В его голосе звучала деланная сердечность. Рассеянно взглянул он на Кэрол. Теперь он был медицинской, а не домашней машиной.
— В чем дело, Кэрри?
— Ничего спешного. Просто зашла повидать тебя.
— Так, так…
Ей стало жаль себя. Он не отгадал, что это был сюрприз, и она изведала блаженство мучеников, храбро добавив:
— Да ничего особенного! Если ты долго будешь занят, я пойду домой.
Но пока она ждала, жалость к себе сменилась в ней негодованием против себя же. Впервые разглядела она комнату ожидания. Ну, конечно, дома у доктора должны быть японские ткани на стенах, широкий диван и электрический вентилятор, а вот для больных, усталых, простых людей, которые служат в сущности единственным источником и единственным оправданием докторского существования, сойдет любая дыра. Нет, ей не в чем упрекать Кенникота. Его не оскорбляли эти обветшалые стулья. Он притерпелся к ним, как притерпелись и пациенты. Это ее упущение, ее недосмотр, а она-то еще ходит разглагольствует о перестройке всего города!

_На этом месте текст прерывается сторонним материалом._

(** * Enrichment-and-reconciliation engine of the bibliometric pipeline

    A shallow embedding of [Strict_dataset_creator.py]: identifier
    normalisation, the reference-table loaders, the memoised fetcher, the
    quartile resolver, the record enricher and the corpus filter, followed
    by the properties the design document states about them.

    Modelling conventions.
    - A Python [str] is a [string] of 8-bit characters.  White space is the
      set [str.strip] removes among the first 256 code points.  The case
      mappings are those of Python on ASCII text ([PyStr.is_ascii]); Python
      also maps letters beyond ASCII, which the model keeps as they are, so
      statements about letter case are made for ASCII text.
    - A pandas cell or an arbitrary Python argument is a [cell]: [None],
      a float NaN, a [str], or another value given by its [str()]
      rendering and its truth value.
    - A [dict] used as a map is a [gmap]; a [set] is a [gset].  The registry
      file is kept by column, a ranking table as the list of its rows, a
      row being the map from its labels to its values (labels are distinct,
      as [read_csv] delivers them; a table whose stripped headers collide
      is outside the model).
    - A response body is told apart as far as the code does: null, another
      value without truth, an object, another value with truth.
    - An exception that leaves a function is a [failure] on the left of a
      sum.  Counts lie within the range where the conversions of a column
      to 64-bit floats and integers are exact.
    - A loop that returns from its body is [first_some]. *)

From Stdlib Require Import Ascii String ZArith.
From stdpp Require Import base option list gmap sets strings.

Когда больные ушли, она внесла свои пакетики.
— Что это такое? — удивился Кенникот.
— Повернись спиной! Смотри в окно!
Он послушался, не особенно рассердившись. Когда она крикнула «готово!», стол в кабинете был весь заставлен яствами: пирожками и леденцами; посреди возвышался термос с горячим кофе.
Его широкое лицо просияло.
— Вот так штука! В жизни не был так поражен! И, честное слово, я очень голоден. Право, это здорово!
Когда улеглось первое веселье, она заявила:
— Уил! Я собираюсь обновить твою приемную.
— А что в ней плохого? Она хороша и так.
— Совсем нехороша! Она отвратительна. Мы можем позволить себе окружить пациентов большим уютом. Это и для дела будет полезно.
Она была весьма довольна своей дальновидностью.
— Ерунда! Дело и так идет хорошо. Я уже говорил тебе… Неужели из-за того, что я стремлюсь отложить доллар-другой про черный день, ты должна презирать меня и считать мелочным человеком, скрягой…
— Довольно! Замолчи! Я и не думала обижать тебя! Я не критикую тебя! Я самая смиренная и влюбленная раба в твоем гареме. Я только хочу сказать…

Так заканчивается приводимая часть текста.